Ultimately the longer term visionaries and innovators tend to benefit. For many years BA flew 3 Hong Kong flights a day, closely bunched westbound though with better spreads eastbound. Cathay had the same frequency but with a better spread in both directions. Cathay are now up to four and BA's core schedule is down to two. An added factor was BA reducing its Economy class configurations to boost premium capacity. This meant spilling high volume low yield business to Cathay who have used it as bedrock revenue with which to underpin their frequency increase and in doing so make themselves more attractive to the premium market. Who is winning?

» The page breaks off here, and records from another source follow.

(* ===== verification/Recovery.v ===== *)
(** * Restarting consensus

    [consensus/src/persistent_liveness_storage.rs]: what consensus persists, the interface
    [PersistentLivenessStorage] with its implementation on the consensus database, and the
    data that a restart recovers: the last committed block as the root, and the stored
    blocks that descend from it. *)

From stdpp Require Import sorting.
From S2P Require Import Prelude U64 Bytes Lcs SchemaDb Crypto Hash ValidatorVerifier LedgerInfo Accumulator AccumulatorProof.
From S2P Require Import LedgerProof Schema LedgerStore ConsensusTypes ConsensusDb.

Section Recovery.
Context `{Crypto} `{HC : !Countable HashValue}.
Context `{!CryptoHash LedgerInfo, !CryptoHash VoteData, !CryptoHash BlockData}.

Record RootInfo := mkRootInfo { ri_block : Block; ri_quorum_cert : QuorumCert; ri_ledger_info : QuorumCert }.

Record LedgerRecoveryData := mkLedgerRecoveryData { storage_ledger : LedgerInfo }.
Definition commit_round (self : LedgerRecoveryData) : Z := li_round (storage_ledger self).

(** [sort_by_key(|b| (b.epoch(), b.round()))], a stable sort by the pair. *)
Definition key_le (b1 b2 : Block) : Prop := block_epoch b1 < block_epoch b2 \/ block_epoch b1 = block_epoch b2 /\ block_round b1 <= block_round b2.
#[export] Instance key_le_dec b1 b2 : Decision (key_le b1 b2).
Proof. unfold key_le. apply _. Defined.
Definition sort_blocks : list Block -> list Block := merge_sort key_le.

(** The start of [find_root]: where an epoch has ended, the root is the genesis block of the
    next one, which is not stored. *)
Definition with_genesis (self : LedgerRecoveryData) (blocks : list Block) (quorum_certs : list QuorumCert)
    : result string (HashValue * list Block * list QuorumCert) :=
  if li_ends_epoch (storage_ledger self) then
    genesis ← make_genesis_block_from_ledger_info (storage_ledger self);
    let genesis_qc := certificate_for_genesis_from_ledger_info (storage_ledger self) (block_id genesis) in
    Ok (block_id genesis, blocks ++ [genesis], quorum_certs ++ [genesis_qc])
  else Ok (li_consensus_block_id (storage_ledger self), blocks, quorum_certs).

(** [find_root] changes the lists it is given: they come back without the root. *)
Definition find_root (self : LedgerRecoveryData) (blocks : list Block) (quorum_certs : list QuorumCert)
    : result string (RootInfo * list Block * list QuorumCert) :=
  '(root_id, blocks, quorum_certs) ← with_genesis self blocks quorum_certs;
  let blocks := sort_blocks blocks in
  '(root_idx, root_block) ← ok_or (list_find (fun block => block_id block = root_id) blocks) "unable to find root"%string;
  let blocks := delete root_idx blocks in
  root_quorum_cert ← ok_or (List.find (fun qc => bool_decide (bi_id (certified_block qc) = block_id root_block)) quorum_certs) "No QC found for root"%string;
  root_ledger_info ← ok_or (List.find (fun qc => bool_decide (bi_id (qc_commit_info qc) = block_id root_block)) quorum_certs) "No LI found for root"%string;
  Ok (mkRootInfo root_block root_quorum_cert root_ledger_info, blocks, quorum_certs).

European airlines (and those include Qantas in ethos despite its unique and robust differences) have in general been struggling on Oriental and Australasian routes. Their service , including catering (which indicates hospitality in eastern cultures) has been visibly thrifted and their crews have not been consistently good in their understanding of or attention to Oriental passengers. As result, coupled with the enormous investment in new and enlarged fleets by high quality eastern competitors originally in Asia and now in the Gulf , they have mostly been outplayed although their immediate revenue/costs/profit ratios have probably been better than had they come out fighting. Their planners tend to struggle with finance people who take hard nosed but narrow short term views about where the best margins are to be obtained with existing equipment and other resources. Talk about "Long term global strategy" and the westerners eyes tend to glaze over. Hence adding to existing successes,-eg long haul overnight services and London Heathrow ,- is almost always preferred over the speculative deployment of an aircraft to another route pattern, schedule or route. For example for BA another flight out of Heathrow will always win against one out of Manchester while Gatwick will always struggle to get the commitment and investment it has to have to thrive long term. Lufthansa decided several years ago to break out of that mindset and straitjacket and went for it in developing a second major hub in Munich. It's been expensive and they could have done better in the short term by sticking with just Frankfurt but in long term it will strengthen them. In fact they were thinking more like an Asian business.
Perhaps more western airlines should be asking themselves the question:"What would we do if we were Asian?" Come to think of it, some of their home country governments and other businesses would do well to ask the same thing.